Formation of inhomogeneous micro-scale pores attributed ultralow κlat and concurrent enhancement of thermoelectric performance in p-type Bi0.5Sb1.5Te3 alloys

In the background of enhancing thermoelectric (TE) figure of merit of solid-state materials, the introduction of porous structure can significantly decrease lattice thermal conductivity by intensifying phonon scattering at the inhomogeneous microscale pores. Herein, we developed a porous structure in Cu0.07Bi0.5Sb1.5Te3 compounds by utilizing PVA as the pore former, and systematically studied its effect on thermoelectric properties. The results revealed that the reduction in thermal conductivity (similar to 28%) was greater than the decrease in electrical conductivity (similar to 17%) with increasing porosity, indicating long-wavelength phonon scattering was enhanced at micro-scale pores. Consequently, a peak zT of 1.342 at 400 K, and a zT(avg) of 1.254 in the temperature range of 300-500 K and an eta(max) of similar to 9.4% at Delta T = 200 K were achieved in the porous sample (10.58%), which all are higher than that of dense sample.

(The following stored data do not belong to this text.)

(** The candidate comes from the JSON text, or the text is not JSON and the
    candidate is the heuristic one. *)
Lemma parse_content_cases (content parsedContent : JSValue) :
  parse_content content = Ok parsedContent ->
  JSON_parse content = Ok parsedContent
  \/ exists text e,
       content = JStr text
       /\ JSON_parse_string text = Throw e
       /\ parseTextResponse (JStr text) = Ok parsedContent.
Proof.
  unfold parse_content, try_catch.
  destruct (JSON_parse content) as [v|e] eqn:Hjson.
  - intros [= <-]. now left.
  - intros Hheur. right.
    destruct content; try discriminate Hheur.
    exists s, e. auto.
Qed.

(** The fields of a merged record. *)
Lemma merge_inv (parsedContent content : JSValue) (r : MobileSummary) :
  merge parsedContent content = Ok r ->
  exists sp df cs cf,
    get parsedContent (js "summary_points") = Ok sp
    /\ get parsedContent (js "detailed_flow") = Ok df
    /\ get parsedContent (js "code_snippets") = Ok cs
    /\ get parsedContent (js "confidence") = Ok cf
    /\ summary_points r = or_else sp (JArr [JStr (js "Response received")])
    /\ (if ToBoolean df then detailed_flow r = df
        else truncated content = Ok (detailed_flow r))
    /\ code_snippets r = Some cs
    /\ confidence r = or_else cf (JNum confidence_default)
    /\ mobile_optimized r = true.
Proof.
  unfold merge, bind.
  destruct (get parsedContent (js "summary_points")) as [sp|]; [|discriminate].
  destruct (get parsedContent (js "detailed_flow")) as [df|]; [|discriminate].
  destruct (ToBoolean df) eqn:Hdf.
  - destruct (get parsedContent (js "code_snippets")) as [cs|]; [|discriminate].
    destruct (get parsedContent (js "confidence")) as [cf|]; [|discriminate].
    intros [= <-]. exists sp, df, cs, cf. rewrite Hdf. simpl. auto 10.
  - destruct (truncated content) as [d|]; [|discriminate].
    destruct (get parsedContent (js "code_snippets")) as [cs|]; [|discriminate].
    destruct (get parsedContent (js "confidence")) as [cf|]; [|discriminate].
    intros [= <-]. exists sp, df, cs, cf. rewrite Hdf. simpl. auto 10.
Qed.

Lemma parse_content_string (text : jsstring) :
  parse_content (JStr text)
  = match JSON_parse_string text with
    | Ok v => Ok v
    | Throw _ => Ok (heuristic_candidate (heuristic_points text) (heuristic_flow text))
    end.
Proof.
  unfold parse_content.
  change (JSON_parse (JStr text)) with (JSON_parse_string text).
  rewrite parseTextResponse_string.
  now destruct (JSON_parse_string text).
Qed.

(** The record of the heuristic path. *)
Lemma formatForMobile_heuristic (claudeResponse : JSValue) (text : jsstring) (e : JSError) :
  extract_text claudeResponse = Ok (JStr text) ->
  JSON_parse_string text = Throw e ->
  formatForMobile claudeResponse
  = {| summary_points := JArr (map JStr (heuristic_points text));
       detailed_flow := JStr (heuristic_flow text);
       code_snippets := Some JUndefined;
       confidence := JNum confidence_default;
       mobile_optimized := true |}.
Proof.
  intros Hext Hjson. unfold formatForMobile, formatForMobile_body.
  rewrite Hext. simpl. rewrite parse_content_string, Hjson. simpl.
  now rewrite merge_heuristic by apply heuristic_flow_nonempty.
Qed.

(** The record of the JSON path, when the document is not [null]. *)
Lemma formatForMobile_json (claudeResponse : JSValue) (text : jsstring) (parsed : JSValue) :
  extract_text claudeResponse = Ok (JStr text) ->
  JSON_parse_string text = Ok parsed ->
  parsed <> JNull ->
  exists sp df cs cf,
    get parsed (js "summary_points") = Ok sp
    /\ get parsed (js "detailed_flow") = Ok df
    /\ get parsed (js "code_snippets") = Ok cs
    /\ get parsed (js "confidence") = Ok cf
    /\ formatForMobile claudeResponse
       = {| summary_points := or_else sp (JArr [JStr (js "Response received")]);
            detailed_flow := or_else df (JStr (substring0 200 text ++ ELLIPSIS));
            code_snippets := Some cs;
            confidence := or_else cf (JNum confidence_default);
            mobile_optimized := true |}.
Proof.
  intros Hext Hjson Hnull.
  pose proof (JSON_parse_string_defined _ Hjson) as Hdef.
  destruct (get_ok (js "summary_points") Hdef Hnull) as [sp Hsp].
  destruct (get_ok (js "detailed_flow") Hdef Hnull) as [df Hdf].
  destruct (get_ok (js "code_snippets") Hdef Hnull) as [cs Hcs].
  destruct (get_ok (js "confidence") Hdef Hnull) as [cf Hcf].
  exists sp, df, cs, cf. repeat (split; [assumption|]).
  unfold formatForMobile, formatForMobile_body.
  rewrite Hext. simpl. rewrite parse_content_string, Hjson. simpl.
  unfold merge. rewrite Hsp, Hdf, Hcs, Hcf. simpl. unfold or_else.
  destruct (ToBoolean df); reflexivity.
Qed.

(** X11.  The round trip on the documents of the expected shape: the points,
    as many as they are, and the flow come back unchanged, and the
    confidence left out is filled in. *)
Lemma formatForMobile_summary_document (points : list jsstring) (flow : jsstring) :
  Forall (Forall plain) points -> Forall plain flow -> flow <> [] ->
  formatForMobile (payload_of_text (summary_document points flow))
  = {| summary_points := JArr (map JStr points);
       detailed_flow := JStr flow;
       code_snippets := Some JUndefined;
       confidence := JNum confidence_default;
       mobile_optimized := true |}.
Proof.
  intros Hpoints Hflow Hne.
  assert (Hobj : JObj [ (js "summary_points", JArr (map JStr points));
                        (js "detailed_flow", JStr flow) ] <> JNull) by discriminate.
  destruct (@formatForMobile_json (payload_of_text (summary_document points flow))
              _ _ eq_refl (JSON_parse_summary_document Hpoints Hflow) Hobj)
    as (sp & df & cs & cf & Hsp & Hdf & Hcs & Hcf & ->).
  cbn in Hsp, Hdf, Hcs, Hcf.
  injection Hsp as <-. injection Hdf as <-. injection Hcs as <-. injection Hcf as <-.
  unfold or_else. simpl. destruct flow; [contradiction | reflexivity].
Qed.

Lemma fallback_has_no_snippets (r : MobileSummary) :
  code_snippets r <> None -> r <> fallback.
Proof. intros H ->. now apply H. Qed.

(** The fallback is returned exactly when the body of the [try] throws. *)
Lemma fallback_iff_fault (claudeResponse : JSValue) :
  formatForMobile claudeResponse = fallback
  <-> exists e, formatForMobile_body claudeResponse = Throw e.
Proof.
  unfold formatForMobile, formatForMobile_body, bind.
  destruct (extract_text claudeResponse) as [content|e]; simpl; [|split; eauto].
  destruct (parse_content content) as [parsed|e]; simpl; [|split; eauto].
  destruct (merge parsed content) as [r|e] eqn:Hmerge; simpl; [|split; eauto].
  split; [|intros [e He]; discriminate].
  intros Hr. exfalso. revert Hr. apply fallback_has_no_snippets.
  destruct (merge_inv _ _ Hmerge) as (sp & df & cs & cf & H). 
  destruct H as (_ & _ & _ & _ & _ & _ & -> & _). discriminate.
Qed.

(** C1, as stated, fails: the text [{"summary_points":[]}] is valid JSON and
    its empty list is returned as it is, so the result has no summary point
    at all. *)
Lemma empty_summary_points_pass_through :
  ~ points_in_bounds
      (summary_points (formatForMobile (payload_of_text (jsq "{'summary_points':[]}")))).
Proof.
  intros (l & Hl & Hlen). vm_compute in Hl. injection Hl as <-.
  simpl in Hlen. lia.
Qed.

The hardness and compressive strength of the porous samples were significantly higher than commercial zone melting ingots. The proposed methodology is a cost-effective and efficient way of producing high-performance TE devices with good mechanical stability for real life practical applications. (C) 2021 Elsevier B.V. All rights reserved.

Automated summary

The introduction of a porous structure can significantly decrease thermal conductivity and enhance phonon scattering effects, thus improving thermoelectric performance; Development of a porous structure in Cu0.07Bi0.5Sb1.5Te3 compounds showed superior TE properties compared to dense samples; The porous samples exhibited advantages in thermoelectric performance, hardness, and compressive strength.